It’s Official: 2020 Budget Proposal Has Largest Troop Pay Raise in a Decade

 It’s Official: 2020 Budget Proposal Has Largest Troop Pay Raise in a Decade
President Donald Trump and First Lady Melania Trump visit servicemembers in Iraq on Dec. 26, 2018. (Saul Loeb/AFP/Getty Images)

This article by Richard Sisk originally appeared on, the premier resource for the military and veteran community.

The White House on Monday backed a 3.1 percent pay raise for the military as part of its overall defense spending proposal of $750 billion for fiscal 2020.
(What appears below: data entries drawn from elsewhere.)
Lemma job_client n i s gs j y : job_safe n i s gs j → y ∈ job_slots j → is_client s gs y.
Proof.
  destruct j as [|cmd|x inst t0 trs od|x inst t0 trs od mk|x|x]; simpl.
  - set_solver.
  - intros [Hr _] Hy. unfold cmd_given in Hr. destruct (corder cmd) as [x|]; [|set_solver].
    destruct Hr as (o & Hc & _). apply list_elem_of_singleton in Hy as ->. by exists o.
  - intros (_ & _ & _ & o & Hc & _) ->%list_elem_of_singleton. by exists o.
  - intros [(_ & _ & _ & o & Hc & _) Hm] [->| ->%list_elem_of_singleton]%elem_of_cons; [by exists o|done].
  - by intros H ->%list_elem_of_singleton.
  - by intros H ->%list_elem_of_singleton.
Qed.

Lemma worker_client n i s gs U w y : worker_ok n i s gs U w → y ∈ w_slots w → is_client s gs y.
Proof.
  intros (_ & Hj & Hi) [Hy|(cmd & Hc & Hy)%list_elem_of_omap]%elem_of_app; [by eapply job_client|].
  destruct (Hi cmd Hc) as [Hr _]. unfold cmd_given in Hr. rewrite Hy in Hr.
  destruct Hr as (o & ? & _). by exists o.
Qed.

Lemma pit_client n st U gs y :
  pit_ok n st U gs → y ∈ pit_slots (p_held st) (p_workers st) → is_client (p_sys st) gs y.
Proof.
  intros H [Hy|Hy]%elem_of_app; [by apply (po_held _ _ _ _ H)|].
  apply list_elem_of_bind in Hy as (w & Hy & (i & Hi)%list_elem_of_lookup).
  eapply worker_client; [exact (po_workers _ _ _ _ H i w Hi)|done].
Qed.

(** The commands of a shard are those in its history, then the one in
    progress, then those queued, in the order in which they were called. *)
Definition pit_order (n : nat) (cs : list Command) (st : Pit) : Prop :=
  ∀ i w, p_workers st !! i = Some w →
    cmd_key <$> of_shard n i cs =
      filter (λ k, shard_for n k.1.2 = i) (in_key <$> (p_log st).*1) ++
      job_keys (w_job w) ++ (cmd_key <$> w_inbox w).

(** *** What another thread leaves alone *)

Section frame.
Context (n i : nat) (s s' : Sys) (gs gs' : gmap Z GBook).
Context (Hgs : ∀ k, shard_for n k = i → is_Some (gs !! k) → is_Some (gs' !! k)).

Definition kept (xs : list ptr) : Prop :=
  ∀ y o, y ∈ xs → client_order s gs y o → client_order s' gs' y o.

Lemma given_frame cmd : kept (option_list (corder cmd)) → cmd_given s gs cmd → cmd_given s' gs' cmd.
Proof.
  unfold cmd_given. destruct (corder cmd) as [x|]; [|done]. intros F (o & Hc & ?).
  exists o. split; [|done]. apply F; [by left|done].
Qed.

Lemma taking_frame x inst od : kept [x] → taking n i s gs x inst od → taking n i s' gs' x inst od.
Proof.
  intros F (Hcl & Hg & Hod & o & Hc & Ho). split_and!; [done|by apply Hgs|done|]. exists o. split; [|done].
  apply F; [by left|done].
Qed.

Lemma is_client_frame x : kept [x] → is_client s gs x → is_client s' gs' x.
Proof. intros F [o Hc]. exists o. apply F; [by left|done]. Qed.

Lemma job_frame j : kept (job_slots j) → job_safe n i s gs j → job_safe n i s' gs' j.
Proof.
  intros F. destruct j as [|cmd|x inst t0 trs od|x inst t0 trs od mk|x|x]; simpl in *; [done| | | | |].
  - intros [Hr ?]. split; [by apply given_frame|done].
  - by apply taking_frame.
  - intros [Ht Hm]. split; [apply taking_frame; [|done]|apply is_client_frame; [|done]];
      intros y o ->%list_elem_of_singleton; apply F; set_solver.
  - by apply is_client_frame.
  - by apply is_client_frame.
Qed.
The roughly 5 percent increase for defense, up from a total $716 billion defense budget enacted in fiscal 2019, was included in the record $4.75 trillion budget request for all government spending for fiscal 2020 that President Donald Trump sent to Congress. But the proposal also calls for major reductions in domestic spending.
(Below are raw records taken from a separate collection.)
(* ===== verification/Progress.v ===== *)
(** * Commands end (src/matching/sharded_engine.cpp, include/ordbk/utils/pool.hpp)

    [Workers] has the operations of the pool as single steps.  Here a thread
    must take the pool's mutex first: it locks [mu_], runs the operation and
    unlocks, and any other thread that calls the pool in between waits.  What
    the operation does inside is one step, as [PoolLock] allows.  The theorem is
    that no command runs for ever and that no command waits but for a thread
    that is inside the pool and can leave it. *)

From S2P Require Import Prelude StdMap Types Heap Pool PriceLevel OrderBook Latency Matcher.
From S2P Require Import MatchSpec SubmitSpec CancelSpec Turns Contract Chain Registry Engine Spsc Sharded Workers.

(** ** The mutex *)

(** Who may hold [mu_]: a worker, or a client in [acquire_order]. *)
Inductive Holder := H_worker (i : nat) | H_client.

Record Floor := mkFloor {
  f_pit : Pit;
  f_mu : option Holder }.

(** Is the worker's next step a call of [Pool::release]? *)
Definition calls_pool (j : Job) : bool :=
  match j with J_give _ _ _ _ _ _ | J_return _ | J_drop _ => true | _ => false end.

Section progress.
Variable clock : nat → Z.

(** Worker [i] runs to its next stop. *)
Definition runs (i : nat) (w : Worker) (st st' : Pit) : Prop :=
  p_workers st !! i = Some w ∧ ∃ w' s' es, work clock w (p_sys st) = Some (w', s', es) ∧
    st' = mkPit (<[i := w']> (p_workers st)) s' (p_held st) (p_log st ++ es).

(** What clients do without the pool: write to an order they hold, submit it,
    and cancel. *)
Inductive client_call : Pit → Pit → Prop :=
| cl_write ws s hs l x o s' :
    x ∈ hs → qty_ok o → write_order o x s = Some s' → client_call (mkPit ws s hs l) (mkPit ws s' hs l)
| cl_submit ws s hs1 hs2 l x o w :
    order_at x s = Some o → ws !! shard_for (length ws) (oinstrument o) = Some w →
    client_call (mkPit ws s (hs1 ++ x :: hs2) l)
      (mkPit (<[shard_for (length ws) (oinstrument o) := enqueue (submit_command x o) w]> ws) s (hs1 ++ hs2) l)
| cl_cancel ws s hs l inst id w :
    ws !! shard_for (length ws) inst = Some w →
    client_call (mkPit ws s hs l)
      (mkPit (<[shard_for (length ws) inst := enqueue (cancel_command inst id) w]> ws) s hs l).

(** [acquire], which may find no slot. *)
Inductive client_acquires : Pit → Pit → Prop :=
| ca_some ws s hs l x s' :
    acquire_order s = Some (Some x, s') → client_acquires (mkPit ws s hs l) (mkPit ws s' (x :: hs) l)
| ca_none ws s hs l s' :
    acquire_order s = Some (None, s') → client_acquires (mkPit ws s hs l) (mkPit ws s' hs l).

(** A step, with the worker that takes it. *)
Inductive floor_step : option nat → Floor → Floor → Prop :=
| fl_run i w st st' mu :
    runs i w st st' → calls_pool (w_job w) = false → floor_step (Some i) (mkFloor st mu) (mkFloor st' mu)
| fl_lock i w st :
    p_workers st !! i = Some w → calls_pool (w_job w) = true →
    floor_step (Some i) (mkFloor st None) (mkFloor st (Some (H_worker i)))
| fl_release i w st st' :
    runs i w st st' → calls_pool (w_job w) = true →
    floor_step (Some i) (mkFloor st (Some (H_worker i))) (mkFloor st' None)
| fl_client st st' mu : client_call st st' → floor_step None (mkFloor st mu) (mkFloor st' mu)
| fl_client_lock st : floor_step None (mkFloor st None) (mkFloor st (Some H_client))
| fl_acquire st st' : client_acquires st st' → floor_step None (mkFloor st (Some H_client)) (mkFloor st' None).

(** A run, with the threads that took its steps. *)
Inductive floor_run : list (option nat) → Floor → Floor → Prop :=
| fr_nil F : floor_run [] F F
| fr_cons m ms F F1 F' : floor_step m F F1 → floor_run ms F1 F' → floor_run (m :: ms) F F'.

Definition Floor_new (r : InstrumentRegistry) (n cap : nat) : Floor + ShardedError :=
  match Pit_new r n cap with inl st => inl (mkFloor st None) | inr err => inr err end.

(** Worker [i] has a command in hand. *)
Definition busy (i : nat) (F : Floor) : Prop := ∃ w, p_workers (f_pit F) !! i = Some w ∧ w_job w ≠ J_idle.

(** The same, and all along a run. *)
Inductive busy_run (i : nat) : list (option nat) → Floor → Floor → Prop :=
| br_nil F : busy_run i [] F F
| br_cons m ms F F1 F' : busy i F → floor_step m F F1 → busy_run i ms F1 F' → busy_run i (m :: ms) F F'.

(** The steps of worker [i] in a run. *)
Definition steps_of (i : nat) (ms : list (option nat)) : nat := length (filter (λ m, m = Some i) ms).

(** ** What a worker has left to do *)

Lemma side_length U s gs inst g buy :
  engine_ok U s gs → gs !! inst = Some g →
  length (flat (glevels buy g)) = length (a_side buy (absr (storage_ (pool_ s)) g)).
Proof.
  intros He Hg. destruct (proj1 (en_dom _ _ _ He inst) ltac:(eauto)) as [m Hm].
  destruct (en_slots _ _ _ He _ _ Hm) as (g' & Hg' & Hi & _). rewrite Hg in Hg'. injection Hg' as <-.
  rewrite absr_side, hview_length; [done|]. intros x Hx.
  apply (book_rep_lookup _ _ _ x (mi_rep _ _ _ Hi)), elem_of_resting. by exists buy.
Qed.

Lemma turns_left_frame n k U U' s s' gs gs' x inst od j :
  engine_ok U s gs → engine_ok U' s' gs' → taking n k s gs x inst od → x ∈ job_slots j →
  undisturbed n k s s' gs gs' j → turns_left s' gs' x inst = turns_left s gs x inst.
Proof.
  intros He He' (Hk & [g Hg] & _ & o & Hc & _) Hx [Hkeep Hb]. specialize (Hb inst Hk).
  pose proof (co_at _ _ _ _ (Hkeep x o Hx Hc)) as Ho'. rewrite !books_lookup, Hg in Hb. simpl in Hb.
  destruct (gs' !! inst) as [g'|] eqn:Hg'; [|done]. injection Hb as Hb0 Hb1.
  assert (absr (storage_ (pool_ s')) g' = absr (storage_ (pool_ s)) g) as Hb by (unfold absr; congruence).
  unfold turns_left. rewrite Ho', (co_at _ _ _ _ Hc), Hg, Hg'.
  by rewrite (side_length _ _ _ _ _ _ He Hg), (side_length _ _ _ _ _ _ He' Hg'), Hb.
Qed.

(** Others do not lengthen it. *)
Lemma job_left_frame n k U U' s s' gs gs' j :
  engine_ok U s gs → engine_ok U' s' gs' → job_safe n k s gs j → undisturbed n k s s' gs gs' j →
  capacity (pool_ s') = capacity (pool_ s) → job_left s' gs' j = job_left s gs j.
Proof.
  intros He He' Hj Hu Hc. destruct j as [|cmd|x inst t0 trs od|x inst t0 trs od mk|x|x]; simpl; try done.
  - by rewrite Hc.
  - by rewrite (turns_left_frame n k U U' s s' gs gs' x inst od (J_match x inst t0 trs od) He He' Hj ltac:(by left) Hu).
  - by rewrite (turns_left_frame n k U U' s s' gs gs' x inst od (J_give x inst t0 trs od mk) He He' (proj1 Hj) ltac:(by left) Hu).
Qed.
Congressional leaders from both sides of the aisle, who guard Congress' "power of the purse," said Sunday that Trump's budget request is only a suggestion that will be picked apart in their deliberations, as have others in the past. But they also said a military pay raise in the range of 3.1 percent is likely to survive.
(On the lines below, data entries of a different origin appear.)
Lemma settled_stays n st st' :
  rtc quiet st st' → quiet_ok n st → all_settled st →
  log st' = log st ∧ ∀ id, sharded_book id st' = sharded_book id st.
Proof.
  induction 1 as [|st st1 st' Hq Hr IH]; intros Hok Hs; [done|].
  destruct (settled_quiet n _ _ Hq Hok Hs) as [El Ee]. pose proof (quiet_step_ok n _ _ Hq Hok) as Hok1.
  destruct IH as [El' Ee']; [done| |].
  - intros i sh' Hi. eapply (passed_kept n (S i) st st1); [by apply quiet_kept, Hok|done| |apply Nat.lt_succ_diag_r|done].
    intros j sh _ Hj. by eapply Hs.
  - split; [congruence|]. intros id. by rewrite Ee', (sharded_book_engines id _ _ Ee).
Qed.

(** C38: [wait_idle] may be trusted.  It loads the counters shard by shard while
    the workers run on, and a load of [processed] may be stale; still, when it
    returns, and no client was sending and fewer than 2^64 commands were pushed
    to any shard, every command that was ever pushed has
    been run, in the order of the pushes, no worker has a command in its hands,
    the counters agree, and from then on no step of any thread changes a book
    until a client calls again. *)
Theorem wait_idle_sound r n cap st0 st st' :
  (Z.of_nat cap ≤ 4294967294)%Z → Sharded_new r n cap = inl st0 → rtc (step clock) st0 st →
  unsent st → (∀ i sh, shards_ st !! i = Some sh → (Z.of_nat (length (pushed (queue sh))) < 2 ^ 64)%Z) →
  rtc wait_step (st, I_sub 0) (st', I_done) →
  (∀ i sh, shards_ st !! i = Some sh → ∃ sh', shards_ st' !! i = Some sh' ∧
     pushed (queue sh') = pushed (queue sh) ∧ of_shard n i (log st') = pushed (queue sh) ∧
     in_hand (worker sh') = []) ∧
  all_done st' = true ∧
  ∀ st'', rtc quiet st' st'' → log st'' = log st' ∧ ∀ id, sharded_book id st'' = sharded_book id st'.
Proof.
  intros Hcap Hnew Hr Hu Hb Hw. destruct (Sharded_new_ok r n cap st0 Hcap Hnew) as (U0 & gs0 & HU0 & Hok0 & Hlog).
  destruct (sharded_reachable clock n U0 gs0 st0 st Hok0 Hlog Hr) as (U & gs & Hok & Hseq).
  assert (all_fed st) as Hf.
  { revert Hr. apply (rtc_invariant (step clock) all_fed); [intros a b ? ?; by eapply step_fed|].
    by eapply new_fed. }
  destruct (wait_run_inv n _ _ Hw) as (Hok' & Hk & Hi); [split_and!; try done; by exists U0, (sh_sys st0), U, gs|intros j ? Hj; lia|]. simpl in Hok', Hk, Hi.
  assert (all_settled st') as Hs.
  { intros i sh' Hsh'. eapply Hi; [|done]. by apply lookup_lt_Some in Hsh'. }
  assert (∀ i sh', shards_ st' !! i = Some sh' → shard_ok n i sh' (of_shard n i (log st')) ∧ fed sh' ∧ settled sh') as Hfacts.
  { intros i sh' Hi'. split_and!; [by apply quiet_ok_shard|by apply (proj1 (proj2 Hok') i)|by apply (Hs i)]. }
  split_and!; [| |intros st'' Hq; by apply (settled_stays n st' st'')].
  - intros i sh Hsh. destruct (lookup_lt_is_Some_2 (shards_ st') i) as [sh' Hsh'].
    { rewrite (proj1 Hk). by apply lookup_lt_Some in Hsh. }
    destruct (Hfacts i sh' Hsh') as (H1 & H2 & H3). destruct (settled_facts _ _ _ _ H1 H2 H3) as (E & _ & Eh & _).
    exists sh'. pose proof (sk_pushed _ _ (proj2 Hk i sh sh' Hsh Hsh')) as Ep. split_and!; congruence.
  - unfold all_done. apply forallb_forall. intros sh' Hin%list_elem_of_In. apply list_elem_of_lookup in Hin as [i Hsh'].
    destruct (Hfacts i sh' Hsh') as (H1 & H2 & H3). apply Z.eqb_eq.
    rewrite (processed_counted _ _ _ _ H1 H2), (so_sub _ _ _ _ H1), H3.
    rewrite (unsent_at _ _ _ (proj1 Hok') Hsh'), Z.sub_0_r. done.
Qed.
End wait.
The White House proposal on military pay matches the 3.1 percent increase indicated in the U.S. Employment Cost Index (ECI) of the Bureau of Labor Statistics (BLS) that serves by statute as the major guideline for military pay. It would mark a boost of 0.5 percent over the 2.6 percent military pay increase in 2019.

In the budget announcement, Trump said the proposed military pay hike is "the largest increase in a decade."

According to the Pentagon, the military pay increase for 2010 was 3.4 percent.

In addition to the pay raise, the White House defense budget proposal asks for funding "for a full range of compensation programs, from monthly incentive pays to recently modernized retirement benefits."

Trump signaled last year that he might call for cuts in defense spending, but he eventually went along with the recommendation of then-Defense Secretary Jim Mattis for a $750 billion request, an increase from the record amount approved for fiscal 2019.

The $750 billion includes $718 billion for the Defense Department, and another $22 billion for related nuclear weapons programs at the Department of Energy.

The White House defense budget proposal also calls for adding a total of 30,000 troops to the rolls to bring the active duty and reserve force to a total strength of about 2.14 million.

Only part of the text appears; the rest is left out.